驚いているのは御手杵だけで、隣の蜻蛉切は動じることなくにこにことしていた。
「お前が来て今日で丁度1年だ。おめでとう」
そう言われて、朝からすこしだけ気になっていた違和感の正体にやっと気づいた。
この本丸では、ここに呼ばれた日を仮の誕生日として祝う習慣がある。審神者就任1周年の日からしばらくの間は連続して祝宴を催していたが、御手杵がここに来たのはそれから大分間があってからだったからすっかり忘れていたのだ。
「あ、あー……そういえばそうだったっけ」
思わずそう言えば、広間の方からヤジが聞こえる。
「ははは、まさか本当に忘れていたとはな!」
「自分のことなんだから覚えておけよー」
「本日の主役が寝癖付きとかかっこ悪いな」
「まあそれが御手杵らしいけどな」
「確かにね」
なかなかにあんまりなことを言われているが、それが親しみ故だということを御手杵は知っている。

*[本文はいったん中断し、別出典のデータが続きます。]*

(** * Consensus dashboard: query parsing, market data, indicators, consensus

    A shallow embedding of the TypeScript sources of the prediction-market
    dashboard:

    - [QueryParser]       the query parser, src/unnamed/part_001
                          (extractAssetsFromQuery, mapSymbolToName)
    - [Api]               the FTSO API client, src/unnamed/part_002
                          (ftsoApi.getAllFeeds, ftsoApi.getFeedById)
    - [PredictionService] the prediction service, src/unnamed/part_003
                          (analyzePrediction, getMarketDataFeeds,
                          getModelComparison)
    - [MoralisService]    the market-data service, src/unnamed/part_003
                          (getTokenPrice, getHistoricalPrices,
                          getMarketDataFeeds, createFallbackDataFeed)
    - [MarketAnalytics]   the MarketAnalytics component, in
                          components/consensus/ConsensusAnalyticsDashboard.tsx
                          (calculateTechnicalIndicatorsFromHistorical,
                          calculateMarketMetricsFromHistorical,
                          calculateEstimatedMarketCap)
    - [Doubles]           the RSI and the Bollinger bands of
                          calculateTechnicalIndicatorsFromHistorical once
                          more, on numbers that round and overflow
    - [Landing]           the Header component, in app/landing.tsx
                          (handlePredictionSubmit, generateVerificationDetails,
                          generateModelComparison)
    - [PredictionMarket]  the PredictionMarket view, in app/landing.tsx
                          (the statistics tiles and the deviation chart)
    - [DataFeedDisplay]   the DataFeedDisplay component, src/unnamed/part_001
                          (the effect that filters and sorts the feeds)

    Conventions of the embedding.

    - A JavaScript number is a rational [Q]: arithmetic is exact, so rounding,
      overflow, NaN and the infinities of IEEE doubles are outside the model.
      [Math.sqrt] leaves the rationals and is a parameter of the functions
      that call it.  [Doubles] has the numbers with the infinities and NaN,
      and an arithmetic that rounds and overflows.
    - A JavaScript string is a [string] of 8-bit characters; case conversion
      is the ASCII one.
    - [Math.random()] reads the next element of an infinite sequence of draws;
      the position in the sequence is threaded as state ([Rand]).
    - An awaited network call takes its outcome (a response or a failure) as
      an argument; an async function returns [Returned v] or [Threw e].
    - Lookups in object literals see the literal's own keys only; the names
      an object inherits besides are [JS.objectPrototypeKeys].
    - The date of a mock price point is a valid time, [i] times 24 hours
      back for the point [i] calendar days back. *)

From Stdlib Require Import ZArith QArith Qround Qabs Qminmax Qpower.
From Stdlib Require Import List String Ascii Bool Lia Lqa.
From Stdlib Require Import Sorted Permutation RelationClasses.
Import ListNotations.

Local Open Scope string_scope.

(* ================================================================== *)
(** ** JavaScript primitives *)
(* ================================================================== *)

Module JS.

(** *** Strings *)

Definition is_upper (c : ascii) : bool :=
  (65 <=? nat_of_ascii c)%nat && (nat_of_ascii c <=? 90)%nat.

Definition is_lower (c : ascii) : bool :=
  (97 <=? nat_of_ascii c)%nat && (nat_of_ascii c <=? 122)%nat.
(** X22.  When every sample of a non-empty list passes [isValidCoordinate],
    so do the south-west and the north-east corner of its bounding box. *)
Theorem calculateBounds_corners_valid (l : list (LocationData number)) :
  l <> [] ->
  (forall p, In p l ->
             MapUtils.isValidCoordinate (latitude p) (longitude p) = true) ->
  let b := MapUtils.calculateBounds l in
  MapUtils.isValidCoordinate (fst (MapUtils.southWest b))
                             (snd (MapUtils.southWest b)) = true
  /\ MapUtils.isValidCoordinate (fst (MapUtils.northEast b))
                                (snd (MapUtils.northEast b)) = true.
Proof.
  intros Hne Hv b. subst b.
  destruct l as [|q l]; [congruence|].
  rewrite calculateBounds_cons. cbv zeta.
  cbn [MapUtils.southWest MapUtils.northEast fst snd].
  rewrite !isValidCoordinate_split.
  assert (Hlat : forall x, In x (map latitude (q :: l)) ->
            negb (MapUtils.isNaN x) && MapUtils.geb x (-90)%float
            && (x <=? 90)%float = true /\ is_nan x = false).
  { intros x Hx. apply in_map_iff in Hx. destruct Hx as [p [<- Hp]].
    specialize (Hv p Hp). rewrite isValidCoordinate_split in Hv.
    apply andb_prop in Hv. destruct Hv as [Hv _]. split; [exact Hv|].
    do 2 (apply andb_prop in Hv; destruct Hv as [Hv _]).
    now apply negb_true_iff in Hv. }
  assert (Hlng : forall x, In x (map longitude (q :: l)) ->
            negb (MapUtils.isNaN x) && MapUtils.geb x (-180)%float
            && (x <=? 180)%float = true /\ is_nan x = false).
  { intros x Hx. apply in_map_iff in Hx. destruct Hx as [p [<- Hp]].
    specialize (Hv p Hp). rewrite isValidCoordinate_split in Hv.
    apply andb_prop in Hv. destruct Hv as [_ Hv]. split; [exact Hv|].
    do 2 (apply andb_prop in Hv; destruct Hv as [Hv _]).
    now apply negb_true_iff in Hv. }
  destruct (extremes_pass
              (fun x => negb (MapUtils.isNaN x) && MapUtils.geb x (-90)%float
                        && (x <=? 90)%float)
              (map latitude (q :: l)) ltac:(discriminate) Hlat) as [A1 A2].
  destruct (extremes_pass
              (fun x => negb (MapUtils.isNaN x) && MapUtils.geb x (-180)%float
                        && (x <=? 180)%float)
              (map longitude (q :: l)) ltac:(discriminate) Hlng) as [B1 B2].
  cbv beta in A1, A2, B1, B2.
  rewrite A1, A2, B1, B2. split; reflexivity.
Qed.

Lemma calculateBounds_corners_valid_witness :
  let l := [sample 37.5%float (-122.5)%float 5%float 1000%float;
            sample (-10)%float 180%float 5%float 2000%float] in
  l <> []
  /\ MapUtils.isValidCoordinate
       (fst (MapUtils.southWest (MapUtils.calculateBounds l)))
       (snd (MapUtils.southWest (MapUtils.calculateBounds l))) = true.
Proof.
  intros l.
  assert (Hne : l <> []) by discriminate.
  assert (Hv : forall p, In p l ->
             MapUtils.isValidCoordinate (latitude p) (longitude p) = true).
  { intros p [<-|[<-|[]]]; reflexivity. }
  split; [exact Hne|].
  exact (proj1 (calculateBounds_corners_valid l Hne Hv)).
Defined.
(** * txtai [embeddings/search.py]: the batch search action

    A shallow embedding of the [Search] class of
    [src/python/txtai/embeddings/search.py] and the properties of its
    query fan-out, score fusion, limit and candidate derivation.

    Layout:
    - [Py]: the few pieces of the Python runtime the module relies on
      (exceptions, loops that can raise, list indexing, slices, and strings
      with [str.isdigit], [int] and [str.split] over the Unicode database);
    - identifiers, insertion-ordered dictionaries and the stable [sorted];
    - [ScoreOps]: the arithmetic the code performs on scores and weights,
      as an interface with an exact ([Q]) and a binary64 ([float]) instance;
    - [Section Search]: the methods of the class, in source order, and the
      notions the statements are written with;
    - [Examples]: a small deployment to run the code on;
    - [Section Properties]: the theorems, then the code at concrete inputs. *)

From Stdlib Require Import List ZArith QArith Bool Lia Ascii String.
From Stdlib Require Import Sorted Permutation.
From Stdlib Require Import Floats.PrimFloat Uint63.
Import ListNotations.
Close Scope Q_scope.

Set Implicit Arguments.

(* ------------------------------------------------------------------ *)
(** ** Python runtime *)

Module Py.

(** The exceptions that the modelled statements can raise. *)
Inductive pyerror : Type :=
| TypeError
| ValueError
| IndexError
| KeyError.

(** Outcome of a statement sequence: a value, or a raised exception. *)
Inductive result (A : Type) : Type :=
| Ok (a : A)
| Raise (e : pyerror).
Arguments Ok {A} a.
Arguments Raise {A} e.

Definition rbind {A B} (c : result A) (k : A -> result B) : result B :=
  match c with
  | Ok a => k a
  | Raise e => Raise e
  end.

(** [[f(x) for x in xs]] for an [f] that can raise. *)
Fixpoint rmap {A B} (f : A -> result B) (xs : list A) : result (list B) :=
  match xs with
  | [] => Ok []
  | x :: xs' => rbind (f x) (fun y => rbind (rmap f xs') (fun ys => Ok (y :: ys)))
  end.

(** A [for] loop that updates one variable and can raise. *)
Fixpoint rfold {A S} (f : S -> A -> result S) (xs : list A) (s : S) : result S :=
  match xs with
  | [] => Ok s
  | x :: xs' => rbind (f s x) (rfold f xs')
  end.

(** Computations that also count the calls made so far to the sparse
    collaborator's [isnormalized()]: the counter is the only state the
    module's code can observe changing during one batch call. *)
Definition M (A : Type) : Type := nat -> result (A * nat).

Definition ret {A} (a : A) : M A := fun n => Ok (a, n).

Definition bind {A B} (c : M A) (k : A -> M B) : M B :=
  fun n => match c n with
           | Ok (a, n') => k a n'
           | Raise e => Raise e
           end.

Definition lift {A} (c : result A) : M A :=
  fun n => match c with
           | Ok a => Ok (a, n)
           | Raise e => Raise e
           end.

(** One call of a flag method whose [k]-th answer is [answers k]. *)
Definition consult (answers : nat -> bool) : M bool :=
  fun n => Ok (answers n, S n).

Fixpoint mapM {A B} (f : A -> M B) (xs : list A) : M (list B) :=
  match xs with
  | [] => ret []
  | x :: xs' => bind (f x) (fun y => bind (mapM f xs') (fun ys => ret (y :: ys)))
  end.

Fixpoint foldM {A S} (f : S -> A -> M S) (xs : list A) (s : S) : M S :=
  match xs with
  | [] => ret s
  | x :: xs' => bind (f s x) (foldM f xs')
  end.

(** [enumerate(xs)] *)
Definition enumerate {A} (xs : list A) : list (nat * A) :=
  combine (seq 0 (List.length xs)) xs.

(** [xs[i]] on a list: negative indices count from the end, anything out of
    range raises [IndexError]. *)
Definition getitem {A} (xs : list A) (i : Z) : result A :=
  let n := Z.of_nat (List.length xs) in
  let j := if (i <? 0)%Z then (i + n)%Z else i in
  if (j <? 0)%Z then Raise IndexError
  else match nth_error xs (Z.to_nat j) with
       | Some a => Ok a
       | None => Raise IndexError
       end.

(** [xs[:k]]: the first [k] elements, or all but the last [-k] when [k] is
    negative. *)
Definition slice_to {A} (k : Z) (xs : list A) : list A :=
  if (k <? 0)%Z then firstn (List.length xs - Z.to_nat (- k)) xs
  else firstn (Z.to_nat k) xs.

(** *** Strings *)

(** A [str]: the sequence of its code points. *)
Definition str : Type := list N.

Definition str_eq_dec (s t : str) : {s = t} + {s <> t} := list_eq_dec N.eq_dec s t.

Definition str_eqb (s t : str) : bool := if str_eq_dec s t then true else false.

(** Truth value of a [str]: false for the empty one. *)
Definition nonempty (s : str) : bool :=
  match s with
  | [] => false
  | _ :: _ => true
  end.

(** A [str] written in ASCII. *)
Definition lit (s : string) : str := map N_of_ascii (list_ascii_of_string s).

(** What [str.isdigit], [int] and [str.split] take from the interpreter
    that runs the module: three tables of its Unicode database, read
    character by character, and the bound it puts on the digits of a
    number written in base 10 ([sys.get_int_max_str_digits()], 4300 unless
    set otherwise, 0 for no bound and on interpreters that have none).
    They are a parameter: nothing below depends on what they hold. *)
Class Interpreter : Type := {
  numeric_digit : N -> bool;      (* Numeric_Type is Digit or Decimal *)
  decimal_value : N -> option Z;  (* the value of a decimal digit (category Nd) *)
  whitespace : N -> bool;         (* the characters str.isspace() accepts *)
  int_max_str_digits : nat
}.

Section Strings.
Context {interpreter : Interpreter}.

(** [s.isdigit()]: at least one character, and every character a digit, in
    any script and also of those that are no decimal digit (a superscript
    two, a circled digit). *)
Definition isdigit (s : str) : bool :=
  match s with
  | [] => false
  | _ :: _ => forallb numeric_digit s
  end.

Fixpoint int_acc (acc : Z) (s : str) : option Z :=
  match s with
  | [] => Some acc
  | c :: s' =>
      match decimal_value c with
      | Some d => int_acc (10 * acc + d) s'
      | None => None
      end
  end.

(** [int(s)] for a string [s] for which [s.isdigit()] holds, the only ones
    the module converts: the number its characters write in base 10 when
    they are all decimal digits, and [None], for the [ValueError] that
    [int] raises, when one of them is not or when they are more than the
    interpreter converts (it looks at its bound for more than 640 digits). *)
Definition int (s : str) : option Z :=
  match s with
  | [] => None
  | _ :: _ =>
      let digits := List.length s in
      if (640 <? digits) && (0 <? int_max_str_digits) && (int_max_str_digits <? digits)
      then None
      else int_acc 0 s
  end.

(** [s.split()]: the maximal runs of characters that are not whitespace.
    [cur] is the run being read, reversed. *)
Fixpoint split_acc (cur : list N) (s : str) : list str :=
  let flush (k : list str) :=
    match cur with
    | [] => k
    | _ :: _ => rev cur :: k
    end in
  match s with
  | [] => flush []
  | c :: s' =>
      if whitespace c then flush (split_acc [] s')
      else split_acc (c :: cur) s'
  end.

Definition split (s : str) : list str := split_acc [] s.

End Strings.

End Py.
Import Py.

Declare Scope py_scope.
Delimit Scope py_scope with py.
Notation "x <- c ;; k" := (bind c (fun x => k))
  (at level 61, c at next level, right associativity) : py_scope.
Notation "' pat <- c ;; k" := (bind c (fun x => match x with pat => k end))
  (at level 61, pat pattern, c at next level, right associativity) : py_scope.
Notation "x <-! c ;; k" := (rbind c (fun x => k))
  (at level 61, c at next level, right associativity) : py_scope.
Notation "' pat <-! c ;; k" := (rbind c (fun x => match x with pat => k end))
  (at level 61, pat pattern, c at next level, right associativity) : py_scope.
Open Scope py_scope.

(* ------------------------------------------------------------------ *)
(** ** Identifiers, dictionaries and [sorted] *)

(** An identifier is an index position (an [int]) or, once resolved through
    [config["ids"]], whatever the lookup table holds: an [int] or a [str].
    Two identifiers are the same dictionary key exactly when they are equal
    here. *)
Inductive pyid : Type :=
| IdInt (i : Z)
| IdStr (s : str).

Definition pyid_eq_dec (a b : pyid) : {a = b} + {a <> b}.
Proof. decide equality; [apply Z.eq_dec | apply str_eq_dec]. Defined.

Definition pyid_eqb (a b : pyid) : bool :=
  if pyid_eq_dec a b then true else false.

Section Dict.
Variable V : Type.

(** A [dict] keyed by identifiers: the items in insertion order, which is the
    order [items()] yields them in. *)
Definition dict : Type := list (pyid * V).

(** [k in d] *)
Fixpoint dict_mem (k : pyid) (d : dict) : bool :=
  match d with
  | [] => false
  | (k', _) :: d' => pyid_eqb k' k || dict_mem k d'
  end.

(** [d.get(k)] *)
Fixpoint dict_get (k : pyid) (d : dict) : option V :=
  match d with
  | [] => None
  | (k', v) :: d' => if pyid_eqb k' k then Some v else dict_get k d'
  end.

(** [d[k]], which raises [KeyError] on a missing key. *)
Definition dict_getitem (k : pyid) (d : dict) : result V :=
  match dict_get k d with
  | Some v => Ok v
  | None => Raise KeyError
  end.

(** [d[k] = v]: an existing key keeps its place, a new one goes last. *)
Fixpoint dict_set (k : pyid) (v : V) (d : dict) : dict :=
  match d with
  | [] => [(k, v)]
  | (k', v') :: d' =>
      if pyid_eqb k' k then (k', v) :: d' else (k', v') :: dict_set k v d'
  end.

Variable lt : V -> V -> bool.

(** [sorted(items, key=lambda x: x[1], reverse=True)].  Python's sort is
    stable, also with [reverse=True]: items come out by decreasing value, and
    items whose values do not compare as smaller one way or the other keep the
    order they came in.  [insert_desc x l] puts [x], which came before every
    item of [l], in front of the first item that is not larger than it. *)
Fixpoint insert_desc (x : pyid * V) (l : list (pyid * V)) : list (pyid * V) :=
  match l with
  | [] => [x]
  | y :: l' => if lt (snd x) (snd y) then y :: insert_desc x l' else x :: l
  end.

Definition sorted_desc (items : list (pyid * V)) : list (pyid * V) :=
  fold_right insert_desc [] items.

End Dict.

(* ------------------------------------------------------------------ *)
(** ** Score arithmetic *)

(** The operations the module performs on scores and weights.  In the
    running program these are Python [float]s (and [int] weights); the
    theorems below hold for every implementation of the interface, and say
    so explicitly where they need a law of arithmetic. *)
Class ScoreOps (R : Type) : Type := {
  zero : R;                 (* 0 and 0.0 *)
  one : R;                  (* 1 and 1.0 *)
  half : R;                 (* the literal 0.5 *)
  add : R -> R -> R;
  sub : R -> R -> R;
  mul : R -> R -> R;
  div : R -> R -> R;
  of_int : Z -> R;          (* an int where a float is expected *)
  ltb : R -> R -> bool      (* x < y; x > y is ltb y x *)
}.

(** Exact rational arithmetic. *)
Definition Qltb (x y : Q) : bool := negb (Qle_bool y x).

#[export] Instance Q_score : ScoreOps Q := {
  zero := 0%Q;
  one := 1%Q;
  half := (1 # 2)%Q;
  add := Qplus;
  sub := Qminus;
  mul := Qmult;
  div := Qdiv;
  of_int := inject_Z;
  ltb := Qltb
}.

(** IEEE 754 binary64, the representation of a Python [float]. *)
Definition float_of_int (z : Z) : float :=
  match z with
  | Zneg p => PrimFloat.opp (PrimFloat.of_uint63 (Uint63.of_Z (Zpos p)))
  | _ => PrimFloat.of_uint63 (Uint63.of_Z z)
  end.
Definition store2 : sqlStore :=
  mkStore (mkDB false [mkRow 1 "alice" "alice@x.com" 63900000000;
                       mkRow 2 "bob" "bob@x.com" 63900000000] 2).

End Scenario.

(* ------------------------------------------------------------------------- *)
(** ** The interactive shell: [cmd/main.go] *)

Module Shell.

Import Engine Userstore.

(** The values handed to [fmt]. *)
Inductive Arg :=
| ArgInt (n : Z)
| ArgString (s : string)
| ArgTime (t : Time)
| ArgError (e : error).

(** The calls of [fmt.Print], [fmt.Println] and [fmt.Printf], in the order
    they were made: the standard output, before rendering. *)
Inductive Output :=
| Print (args : list Arg)
| Println (args : list Arg)
| Printf (format : string) (args : list Arg).

(** A [bufio.Scanner] on the standard input: the token of the last [Scan]
    and the lines still to come. At the end of the input [Scan] returns
    [false] and leaves the empty token. *)
Record Scanner := mkScanner {
  token : string;
  lines : list string
}.

Definition Scan (sc : Scanner) : bool * Scanner :=
  match lines sc with
  | [] => (false, mkScanner "" [])
  | l :: rest => (true, mkScanner l rest)
  end.

Definition Text (sc : Scanner) : string := token sc.

(** What [main] acts on: the scanner, the output so far, the store. *)
Record World := mkWorld {
  stdin : Scanner;
  stdout : list Output;
  store : sqlStore
}.

(** Statements of [main] are state transformers of the world. *)
Definition M (A : Type) : Type := World -> A * World.

Definition ret {A : Type} (a : A) : M A := fun w => (a, w).

Definition bind {A B : Type} (m : M A) (k : A -> M B) : M B :=
  fun w => let '(a, w') := m w in k a w'.

Declare Scope shell_scope.
Delimit Scope shell_scope with shell.
Notation "x <- m ;; k" := (bind m (fun x => k))
  (at level 61, m at next level, right associativity) : shell_scope.
Notation "m ;; k" := (bind m (fun _ => k))
  (at level 61, right associativity) : shell_scope.
Local Open Scope shell_scope.

Definition emit (o : Output) : M unit :=
  fun w => (tt, mkWorld (stdin w) (stdout w ++ [o]) (store w)).

Definition print (args : list Arg) : M unit := emit (Print args).
Definition println (args : list Arg) : M unit := emit (Println args).
Definition printf (format : string) (args : list Arg) : M unit := emit (Printf format args).

Definition scan : M bool :=
  fun w => (fst (Scan (stdin w)), mkWorld (snd (Scan (stdin w))) (stdout w) (store w)).

Definition text : M string := fun w => (Text (stdin w), w).

(** The calls into the store; [create] returns the error and the record
    as [Create] left it. *)
Definition create (env : Env) (u : User) : M (option error * User) :=
  fun w => (fst (Create env (store w) u),
            mkWorld (stdin w) (stdout w) (snd (Create env (store w) u))).

Definition getById (env : Env) (id : Z) : M (error + User) :=
  fun w => (GetById env (store w) id, w).

Definition listAll (env : Env) : M (error + list User) :=
  fun w => (ListAll env (store w), w).

Definition update (env : Env) (u : User) : M (option error) :=
  fun w => (fst (Update env (store w) u),
            mkWorld (stdin w) (stdout w) (snd (Update env (store w) u))).

Definition delete (env : Env) (id : Z) : M (option error) :=
  fun w => (fst (Delete env (store w) id),
            mkWorld (stdin w) (stdout w) (snd (Delete env (store w) id))).

Definition set_Username (name : string) (u : User) : User :=
  mkUser (ID u) name (Email u) (CreatedAt u).

Definition set_Email (email : string) (u : User) : User :=
  mkUser (ID u) (Username u) email (CreatedAt u).

(** The line feed of the Go string literals. *)
Definition LF : string := String (ascii_of_nat 10) EmptyString.

(** The line that the listing prints for a user. *)
Definition user_line (u : User) : Output :=
  Printf ("%-3d  |  %-10s  |  %s  |  %v  " ++ LF)
         [ArgInt (ID u); ArgString (Username u); ArgString (Email u);
          ArgTime (CreatedAt u)].

Section Main.

(** [strings.TrimSpace], and [strconv.ParseInt] with [None] for a non-nil
    error: the shell is the same whatever they compute. *)
Variable TrimSpace : string -> string.
Variable ParseInt : string -> Z -> Z -> option Z.

Definition readLine (prompt : string) : M string :=
  print [ArgString prompt] ;;
  _ <- scan ;;
  t <- text ;;
  ret (TrimSpace t).

(** The loop [for _, u := range users] of the listing. *)
Fixpoint print_users (users : list User) : M unit :=
  match users with
  | [] => ret tt
  | u :: users' =>
      printf ("%-3d  |  %-10s  |  %s  |  %v  " ++ LF)
             [ArgInt (ID u); ArgString (Username u); ArgString (Email u);
              ArgTime (CreatedAt u)] ;;
      print_users users'
  end.

(** One turn of the loop of [main]; the boolean says whether [main]
    returns. The context of the calls is [context.Background()], and the
    calls of one turn meet the engine at different sites, so that one
    environment serves the turn. *)
Definition iteration (env : Env) : M bool :=
  println [ArgString (LF ++ "--- User Management System ---")] ;;
  println [ArgString "1. Create User"] ;;
  println [ArgString "2. List All Users"] ;;
  println [ArgString "3. Update User"] ;;
  println [ArgString "4. Delete User"] ;;
  println [ArgString "5. Exit"] ;;
  println [ArgString "Select an option: "] ;;
  _ <- scan ;;
  choice <- text ;;
  if String.eqb choice "1" then
    uname <- readLine "Enter Username: " ;;
    email <- readLine "Enter Email: " ;;
    if String.eqb uname "" || String.eqb email "" then
      println [ArgString "username and email are required"] ;;
      ret false
    else
      r <- create env (mkUser 0 uname email 0) ;;
      match fst r with
      | Some err => printf ("Error %v" ++ LF) [ArgError err] ;; ret false
      | None => println [ArgString "User Created!"] ;; ret false
      end
  else if String.eqb choice "2" then
    r <- listAll env ;;
    match r with
    | inl err =>
        println [ArgString "failed to list users:"; ArgError err] ;;
        ret false
    | inr users =>
        println [ArgString (LF ++ "  ID  |  Username  |  Email  | Created at  ")] ;;
        print_users users ;;
        ret false
    end
  else if String.eqb choice "3" then
    idStr <- readLine "Enter user ID: " ;;
    match ParseInt idStr 10 64 with
    | None => println [ArgString "invalid id"] ;; ret false
    | Some id =>
        r <- getById env id ;;
        match r with
        | inl _ => println [ArgString "User not found"] ;; ret false
        | inr u =>
            newU <- readLine ("Username [" ++ Username u ++ "]: ") ;;
            let u := if String.eqb newU "" then u else set_Username newU u in
            newE <- readLine ("Email [" ++ Email u ++ "]: ") ;;
            let u := if String.eqb newE "" then u else set_Email newE u in
            err <- update env u ;;
            match err with
            | Some err => printf ("Update failed: %v" ++ LF) [ArgError err] ;; ret false
            | None => println [ArgString "Updated successfully!"] ;; ret false
            end
        end
    end
  else if String.eqb choice "4" then
    idStr <- readLine "Enter a user ID to delete: " ;;
    match ParseInt idStr 10 64 with
    | None => println [ArgString "Invalid ID format"] ;; ret false
    | Some id =>
        r <- getById env id ;;
        match r with
        | inl _ => println [ArgString "User not found"] ;; ret false
        | inr u =>
            confirm <- readLine "Are you sure you want to delete? (y/n): " ;;
            if negb (String.eqb confirm "y") then ret false
            else
              err <- delete env (ID u) ;;
              match err with
              | Some _ => println [ArgString "Delete failed"] ;; ret false
              | None => println [ArgString "User deleted successfuly"] ;; ret false
              end
        end
    end
  else if String.eqb choice "5" then
    println [ArgString "Exiting program..."] ;;
    ret true
  else ret false.

(** The loop [for { ... }], for as many turns as there are environments:
    [true] when [main] has returned, [false] when it is still looping. *)
Fixpoint loop (envs : list Env) : M bool :=
  match envs with
  | [] => ret false
  | env :: envs' =>
      done <- iteration env ;;
      if done then ret true else loop envs'
  end.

蜻蛉切に背中を押されて大広間に足を踏み入れれば、主役用に用意された席に誘導された。
戦うことこそが自分の本分だと思ってはいるけれど、こんな風に仲間に構われているのも悪くない。胸の奥がむずむずとこそばゆくなって、御手杵は照れくさげにへにゃりと笑った。






7月頭誕生日の槍沼審神者さんに押し付けたブツでした。
お題は「ぎねちゃんのゆるい話」 ぎねくんゆるいの似合うね。
どうにも大食いイメージがあるせいで自分が書くぎねくんは大体何か食ってる。